Island of the Ur-Gerbils: May 6-11, 2002

I like this strip, and not just because I only had to draw two panels. I also like the swirly sun!

This officially opens a new storyline, “Island of the Ur-Gerbils,” which is basically just a continuation of the previous storyline in a new setting. As I’ve mentioned before, I love desert-island stories. As a kid I read The Swiss Family Robinson, The Twenty-One Balloons (which got a veiled nod over on Skin Horse a few weeks ago), and Jules Verne’s The Mysterious Island, and they made a deep impression on me. I’m a huge sucker for stories about people rebuilding civilization out of bamboo and conch shells in a remote tropical paradise. This is probably the only explanation for why I’m still watching “Lost.”

Women can’t help looking at nudie magazines. The last panel was inspired by the time in college when my housemate Dana (who is a guy) bought the Claudia Christian issue of Playboy for our other housemate Jaye (who is a girl, and it would probably help to note that, yes, we were all totally into “Babylon 5”). Even though the magazine was safely hidden in Dana’s room, it somehow got out into the open, and I came home to find it being pored over by the entire Vassar College Night Owls, our school’s venerable all-female a cappella group. That was the last time Dana brought home porn. Or told us about it, anyway.

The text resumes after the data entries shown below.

(* ===== verification/KoCompare.v ===== *)
(** * Array differences: [ko.utils.compareArrays] and [ko.utils.findMovesInArrayComparison]

    Models knockout-3.4.2.debug.js, lines 5544-5642.  The edit script is an
    array of objects that the lists [notInSml] and [notInBig] share with it,
    and that [findMovesInArrayComparison] mutates; the model keeps the script
    as a store of entries and the two lists as references (positions) into it. *)
From stdpp Require Import base gmap list.
From Stdlib Require Import Lia.
From S2P Require Import Prelude.

Local Open Scope js_scope.

Inductive status := Added | Deleted | Retained.

#[export] Instance status_eq_dec : EqDecision status.
Proof. solve_decision. Defined.

(** A row of the edit distance matrix is a sparse array: positions below
    [bigIndexMinForRow] and beyond [bigIndexMaxForRow] are never assigned. *)
Abbreviation row := (gmap nat nat).

Section compare.
(** Array elements with the identity [===] of the source. *)
Context {V : Type} `{EqDecision V}.

(** One object of the edit script: [{status, value, index, moved}], an
    absent property being [None]. *)
Record entry := Entry {
  e_status : status;
  e_value : V;
  e_index : option nat;
  e_moved : option nat
}.

Definition set_moved (m : option nat) (e : entry) : entry :=
  Entry (e_status e) (e_value e) (e_index e) m.

(** The inner loop over [right]: the position of the first entry whose value
    is [v]. *)
Fixpoint find_right (script : list entry) (v : V) (right : list nat)
    : option nat :=
  match right with
  | [] => None
  | r :: right' =>
      match script !! r with
      | Some e =>
          if decide (v = e_value e) then Some 0
          else S <$> find_right script v right'
      | None => None
      end
  end.

(** [!limitFailedCompares || failedCompares < limitFailedCompares] *)
Definition below_limit (limit : option nat) (failed : nat) : bool :=
  match limit with
  | None | Some 0 => true
  | Some n => failed <? n
  end.

(** The outer loop over [left].  [left] and [right] are references into
    [script]. *)
Fixpoint find_moves_loop (limit : option nat) (script : list entry)
    (left right : list nat) (failed : nat) : list entry :=
  match left with
  | [] => script
  | l :: left' =>
      if below_limit limit failed then
        match script !! l with
        | None => script
        | Some le =>
            match find_right script (e_value le) right with
            | Some r =>
                match right !! r with
                | Some rr =>
                    match script !! rr with
                    | Some re =>
                        let script1 := <[l := set_moved (e_index re) le]> script in
                        let script2 := <[rr := set_moved (e_index le) re]> script1 in
                        find_moves_loop limit script2 left' (delete r right) 0
                    | None => script
                    end
                | None => script
                end
            | None =>
                find_moves_loop limit script left' right (failed + length right)
            end
        end
      else script
  end.

Definition findMovesInArrayComparison (script : list entry)
    (left right : list nat) (limit : option nat) : list entry :=
  match left, right with
  | [], _ | _, [] => script
  | _, _ => find_moves_loop limit script left right 0
  end.

(** ** The edit distance matrix *)

Section small_to_big.
Variables (sml big : list V).

Definition smlIndexMax : nat := length sml.
Definition bigIndexMax : nat := length big.
(** [(bigIndexMax - smlIndexMax) || 1]; the caller passes the shorter
    array first, so the difference is not negative. *)
Definition compareRange : nat :=
  nat_or (Some (bigIndexMax - smlIndexMax)) 1.
Definition maxDistance : nat := smlIndexMax + bigIndexMax + 1.
Definition bigIndexMaxForRow (s : nat) : nat := Nat.min bigIndexMax (s + compareRange).
Definition bigIndexMinForRow (s : nat) : nat := Nat.max 0 (s - 1).

Definition cell_value (lastRow thisRow : row) (s b : nat) : option nat :=
  if b =? 0 then Some (s + 1)
  else if s =? 0 then Some (b + 1)
  else if decide (sml !! (s - 1) = big !! (b - 1)) then lastRow !! (b - 1)
  else
    let northDistance := nat_or (lastRow !! b) maxDistance in
    let westDistance := nat_or (thisRow !! (b - 1)) maxDistance in
    Some (Nat.min northDistance westDistance + 1).

(** The loop over [bigIndex], [n] cells from [b] on. *)
Fixpoint fill_row (lastRow thisRow : row) (s b n : nat) : row :=
  match n with
  | 0 => thisRow
  | S n' =>
      fill_row lastRow (partial_alter (λ _, cell_value lastRow thisRow s b) b thisRow)
        s (S b) n'
  end.

Definition compute_row (lastRow : row) (s : nat) : row :=
  fill_row lastRow ∅ s (bigIndexMinForRow s)
    (S (bigIndexMaxForRow s) - bigIndexMinForRow s).

(** The loop over [smlIndex]: [n] rows from [s] on, with [lastRow] the row
    before. *)
Fixpoint fill_matrix (lastRow : row) (s n : nat) : list row :=
  match n with
  | 0 => []
  | S n' =>
      let thisRow := compute_row lastRow s in
      thisRow :: fill_matrix thisRow (S s) n'
  end.

Definition editDistanceMatrix : list row := fill_matrix ∅ 0 (S smlIndexMax).

Definition cell (m : list row) (s b : nat) : option nat :=
  m !! s ≫= λ r, r !! b.

(** ** The walk back through the matrix *)

Record walk := Walk {
  w_script : list entry;
  w_notInSml : list nat;
  w_notInBig : list nat
}.

(** One object appended to the script, and its reference. *)
Definition push_entry (script : list entry) (e : entry) : list entry * nat :=
  (script ++ [e], length script).

(** [meMinusOne === x], where both sides may be [undefined] or [NaN]
    (which equals nothing). *)
Definition is_pred (me x : option nat) : bool :=
  match me, x with
  | Some v, Some w => v =? S w
  | _, _ => false
  end.

(** The loop [for (smlIndex = smlIndexMax, bigIndex = bigIndexMax;
    smlIndex || bigIndex;)]: every iteration decreases one of the two, so
    [s + b] iterations are enough; [None] stands for an access outside
    the arrays. *)
Fixpoint walk_back (m : list row) (sparse : bool)
    (statusNotInSml statusNotInBig : status)
    (fuel s b : nat) (w : walk) : option walk :=
  if (s =? 0) && (b =? 0) then Some w
  else
    match fuel with
    | 0 => None
    | S fuel' =>
        let me := cell m s b in
        if negb (b =? 0) && is_pred me (cell m s (b - 1)) then
          v ← big !! (b - 1);
          let '(script, ref) :=
            push_entry (w_script w)
              (Entry statusNotInSml v (Some (b - 1)) None) in
          walk_back m sparse statusNotInSml statusNotInBig fuel' s (b - 1)
            (Walk script (w_notInSml w ++ [ref]) (w_notInBig w))
        else if negb (s =? 0) && is_pred me (cell m (s - 1) b) then
          v ← sml !! (s - 1);
          let '(script, ref) :=
            push_entry (w_script w)
              (Entry statusNotInBig v (Some (s - 1)) None) in
          walk_back m sparse statusNotInSml statusNotInBig fuel' (s - 1) b
            (Walk script (w_notInSml w) (w_notInBig w ++ [ref]))
        else if (s =? 0) || (b =? 0) then None
        else
          v ← big !! (b - 1);
          let script :=
            if sparse then w_script w
            else w_script w ++ [Entry Retained v None None] in
          walk_back m sparse statusNotInSml statusNotInBig fuel' (s - 1) (b - 1)
            (Walk script (w_notInSml w) (w_notInBig w))
    end.

(** [!options.dontLimitMoves && smlIndexMax * 10] *)
Definition moves_limit (dontLimitMoves : bool) : option nat :=
  if dontLimitMoves then None else Some (smlIndexMax * 10).

Definition compareSmallArrayToBigArray
    (statusNotInSml statusNotInBig : status)
    (sparse dontLimitMoves : bool) : option (list entry) :=
  w ← walk_back editDistanceMatrix sparse statusNotInSml statusNotInBig
        (smlIndexMax + bigIndexMax) smlIndexMax bigIndexMax (Walk [] [] []);
  let script :=
    findMovesInArrayComparison (w_script w) (w_notInBig w) (w_notInSml w)
      (moves_limit dontLimitMoves) in
  Some (rev script).
End small_to_big.

(** [compareArrays]: the shorter array is compared to the longer one, with
    the statuses swapped when the old array is the longer (or equal). *)
Definition compareArrays (oldArray newArray : list V)
    (sparse dontLimitMoves : bool) : option (list entry) :=
  if length oldArray <? length newArray then
    compareSmallArrayToBigArray oldArray newArray Added Deleted sparse dontLimitMoves
  else
    compareSmallArrayToBigArray newArray oldArray Deleted Added sparse dontLimitMoves.
End compare.

Arguments entry : clear implicits.
Arguments Entry {V}.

Artie looks bad in the second panel and my lettering is terrible, but otherwise this isn’t a bad strip.

I still love this strip. I got a lot of emails, too.

If you’re lost at sea, however, you should try to remain covered. This has been my lost-at-sea public service message of the day.

This strip was inspired by my all-time favorite “Life in Hell” strip, chronicling the true story of the time Matt Groening saw a kid throw another kid’s bike off a bridge and then claim it was free to salvage because of the Law of the Sea. I laugh my ass off every time I read that strip, and I’m still not sure why.

Just now, I asked Andrew how to spell Matt Groening’s name, and he said, “Ah. Law of the Sea?” He knows me so well.

Anyway, remembering that “Life in Hell” strip always puts a smile on my face, as does the line, “My flannel! Source of all my power!”

A rare one-panel strip. What the heck, some gags are only worth a panel. Plus I had room to draw the whole life raft. I think the one really good part of this drawing, aside from Dave’s freakout, is Artie draped over the side of the raft.

Meanwhile, if you’re following my other comics, Li’l Mell is back after a regrettable hiatus. And is excellent. Updates Wednesdays.

As Leon Arnott will no doubt hasten to point out in the comments, not only is this far from the only Narbonic strip to rely upon the trope that saying things can’t possibly get worse immediately causes things to get worse, it’s far from the only strip in which the joke is that the characters are aware of the trope and comment on it. My personal favorite is the strip in “Mad Science Is Decadent and Depraved” where the other characters try to stop Zeta from saying it, then comment that they just got Dave trained not to do it.

Drawing waves is kind of hard.

Island of the Ur-Gerbils: Next

66 thoughts on “Island of the Ur-Gerbils: May 6-11, 2002

  1. Monday:

    The Crossed Eyes / Magic Eye trick (the bane of lazy cartoonists everywhere) reveals that the raft, sun and signature were replicated but the background waves were redrawn. Tricky!

    The comedic richness of a stock setting is determined by how many Far Side comics one can remember being set in it. The “lost at sea in a lifeboat” setting gets at least a 5! Which means you, the cartoonist, could easily keep those suckers in that little yellow inner tube for weeks.

    And, of course, the Dave Barker MacGuffin is reiterated to invoke a sense of closure. It also serves to remind the archive-hopping reader about what has come before in a much smoother manner than something like this.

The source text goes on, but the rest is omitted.